We are very pleased to announce that Matt Birkbeck has won the 2020 Herbert Jasper Young Investigator Paper Award for the paper Birkbeck M, Heskamp L, Schofield IS, Blamire AM, Whittaker RG (2020) Non-invasive imaging of single human motor units. Clinical Neurophysiology 131: 1399–1406. The selection was made out of the overwhelming number of 66 applications by the Associate Editors of Clinical Neurophysiology, and approved by the ExCo of the International Federation of Clinical Neurophysiology (IFCN). Under the auspices of the IFCN, Elsevier has established this award to be presented at the next International Congress of Clinical Neurophysiology (ICCN) September 4-8, 2022 in Geneva, Switzerland. The paper award consists of a prize of 5,000 EUR and a certificate.
The ExCo continues to prioritize educational efforts. This time we draw attention to an initiative of TeleEEG, a charity delivering remote diagnosis of epilepsy. TeleEEG is helping to address the stigma, disadvantage, and lack of access to accurate epilepsy diagnosis faced by people in under-resourced countries. Volunteers who are willing to evaluate online EEGs should contact TeleEEG directly, please. For those interested in more information or the full picture, in addition to the website www.teleeeg.org there is a link in the presentation to a chapter in the recent Springer publication 'Innovations in Global Mental Health' which documents the story, thinking and mission and on YouTube.
The Editor’s Choice is this time Clinical Neurophysiology Volume 132, Issue 04: Klaver-Krol EG, Hermens HJ, Vermeulen RC, Klaver MM, Luyten H, Henriquez NR, Zwarts MJ (2021) Chronic fatigue syndrome: Abnormally fast muscle fiber conduction in the membranes of motor units at low static force load. Clinical Neurophysiology 132: 967–974.

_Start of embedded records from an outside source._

(** * IdeaSpark: the 3D mind-map engine of [src/components/MindMap3D.tsx]

    A shallow embedding of the sphere layout, the projector, the depth sort
    and the interaction state machine of the [MindMap3D] component, and the
    properties of them that the specification states.

    JavaScript numbers are IEEE-754 doubles.  The component is embedded once,
    over an interface [JSNumber] of the arithmetic it uses; the interface is
    then instantiated twice:
    - [Exact]: the real numbers (exact arithmetic, where algebraic
      identities such as [cos² + sin² = 1] hold);
    - [Float64]: the primitive binary64 floats (the arithmetic the program
      really runs, with NaN and rounding), with [Math.cos] and [Math.sin]
      left as parameters. *)

From Stdlib Require Import List String Bool Arith ZArith Lia.
From Stdlib Require Import Sorted Permutation.
From Stdlib Require Import Floats.
From Stdlib Require Import Reals Lra.
Import ListNotations.

Set Implicit Arguments.
(* Decimal literals are rounded to the nearest double, as in the source. *)
Set Warnings "-inexact-float".

(** ** The numbers of the program *)

Class JSNumber : Type := {
  num : Type;
  (** integer literals and loop counters *)
  of_nat : nat -> num;
  nadd : num -> num -> num;
  nsub : num -> num -> num;
  nmul : num -> num -> num;
  ndiv : num -> num -> num;
  (** [a < b] *)
  nltb : num -> num -> bool;
  Math_PI : num;
  Math_sqrt : num -> num;
  Math_cos : num -> num;
  Math_sin : num -> num;
  Math_floor : num -> num;
  Math_max : num -> num -> num;
  Math_min : num -> num -> num
}.

Declare Scope num_scope.
Delimit Scope num_scope with num.
Bind Scope num_scope with num.
Infix "+" := nadd : num_scope.
Infix "-" := nsub : num_scope.
Infix "*" := nmul : num_scope.
Infix "/" := ndiv : num_scope.
Infix "<?" := nltb : num_scope.

(** ** Data model ([src/types.ts], [Point3D]) *)

Record Idea : Type := {
  idea_id : string;
  phrase : string;
  category : string;
  description : string
}.

Section Engine.

Context {N : JSNumber}.
Local Open Scope num_scope.

(** Decimal literals of the source.  A decimal literal denotes the double
    nearest to it, which is also what the correctly rounded quotient of two
    small integers gives; each instance below checks these against its own
    literals. *)
Definition lit_0_2 : num := of_nat 2 / of_nat 10.
Definition lit_0_5 : num := of_nat 5 / of_nat 10.
Definition lit_2_5 : num := of_nat 25 / of_nat 10.
Definition lit_0_001 : num := of_nat 1 / of_nat 1000.
Definition lit_0_003 : num := of_nat 3 / of_nat 1000.
Definition lit_0_005 : num := of_nat 5 / of_nat 1000.

(** [interface Point3D]: [idea] and [isCenter] are optional fields. *)
Record Point3D : Type := {
  x : num;
  y : num;
  z : num;
  idea : option Idea;
  id : string;
  isCenter : option bool
}.

(** Truthiness of [p.isCenter]. *)
Definition is_center (c : option bool) : bool :=
  match c with Some true => true | _ => false end.

(** Configuration *)
Definition BASE_RADIUS : num := of_nat 420.
Definition FOCAL_LENGTH : num := of_nat 900.

(** ** Sphere layout (the [points] memo) *)

Definition center : Point3D :=
  {| x := of_nat 0; y := of_nat 0; z := of_nat 0;
     idea := None; id := "center"; isCenter := Some true |}.

(** Golden angle *)
Definition phi : num := Math_PI * (of_nat 3 - Math_sqrt (of_nat 5)).

(** One iteration of the loop body, for index [i] and item [ideas[i]]. *)
Definition satellite (count i : nat) (it : Idea) : Point3D :=
  let y := of_nat 1 - (of_nat i / (of_nat count - of_nat 1)) * of_nat 2 in
  let radius := Math_sqrt (of_nat 1 - y * y) in
  let theta := phi * of_nat i in
  let x := Math_cos theta * radius in
  let z := Math_sin theta * radius in
  {| x := x * BASE_RADIUS;
     y := y * BASE_RADIUS;
     z := z * BASE_RADIUS;
     idea := Some it;
     id := idea_id it;
     isCenter := None |}.
(** * tau: realtime audio engine (src/tau/tau.c)

    A shallow embedding of the engine's data model and operations, and the
    verification of the properties stated about them.

    Layout:
    - [FloatOps]: the arithmetic the C code performs on [float], as an
      interface with two instances: IEEE-754 binary32 (what the program
      computes) and the real numbers (the exact arithmetic the two-time-constant
      decay model is designed in).
    - the DSP leaves: [svf_process], [channel_stereo], [slot_tick],
      [voice_tick], and the render callback [data_cb];
    - the control plane: [srv_add_subscriber], [srv_broadcast],
      [process_command], and the OSC handlers;
    - the theorems. *)

From Stdlib Require Import ZArith QArith Bool List String Ascii Lia Lra.
From Stdlib Require Import Numbers.DecimalString Floats.SpecFloat.
From Stdlib Require Import Reals Qreals.
Import ListNotations.

Open Scope Z_scope.

(** ** Constants (tau.c, lines 40-47) *)

Definition NUM_CHANNELS : Z := 4.
Definition NUM_SLOTS : Z := 16.
Definition NUM_VOICES : Z := 8.
Definition MAX_SUBSCRIBERS : Z := 32.

(** C [int] and [uint32_t] arithmetic, with the wrap-around written out.
    Atomic read-modify-write on a signed [int] wraps in two's complement. *)
Definition wrap_int (z : Z) : Z := (z + 2 ^ 31) mod 2 ^ 32 - 2 ^ 31.
Definition wrap_u32 (z : Z) : Z := z mod 2 ^ 32.
Definition INT_MAX : Z := 2 ^ 31 - 1.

Chronic fatigue syndrome (CFS) and fibromyalgia (FM) are frequent and difficult-to-treat disorders with high societal impact and cost. Their etiology and pathophysiology are still largely unclear. Symptoms of CFS and FM are overlapping, especially muscular fatigue and pain. By using multi-electrode surface EMG, Klaver-Krol and colleagues show in this issue of Clinical Neurophysiology that patients with CFS exhibit an exaggerated increase of muscle fiber conduction velocity with increase of static force, tested in the biceps muscle. Moreover, the authors replicate a previous finding that patients with FM show increased muscle fiber conduction velocity through the tested range of low-to-intermediate static forces when compared to demographically matched healthy controls. Finally, in the CFS group, the number of motor unit potentials conveying very high muscle fiber conduction velocities increased abundantly with force. These findings suggest disordered, i.e., hyperactivated muscle membrane function in CFS and FM patients. The early recruitment of anaerobic high-threshold fast-conducting motor units may have contributed to these findings, and this in turn may be a cause for the rapid muscle fatiguability in CFS and FM. While this does not directly open up avenues to more effective treatment, the gain in pathophysiological insight is a mandatory first step into this direction.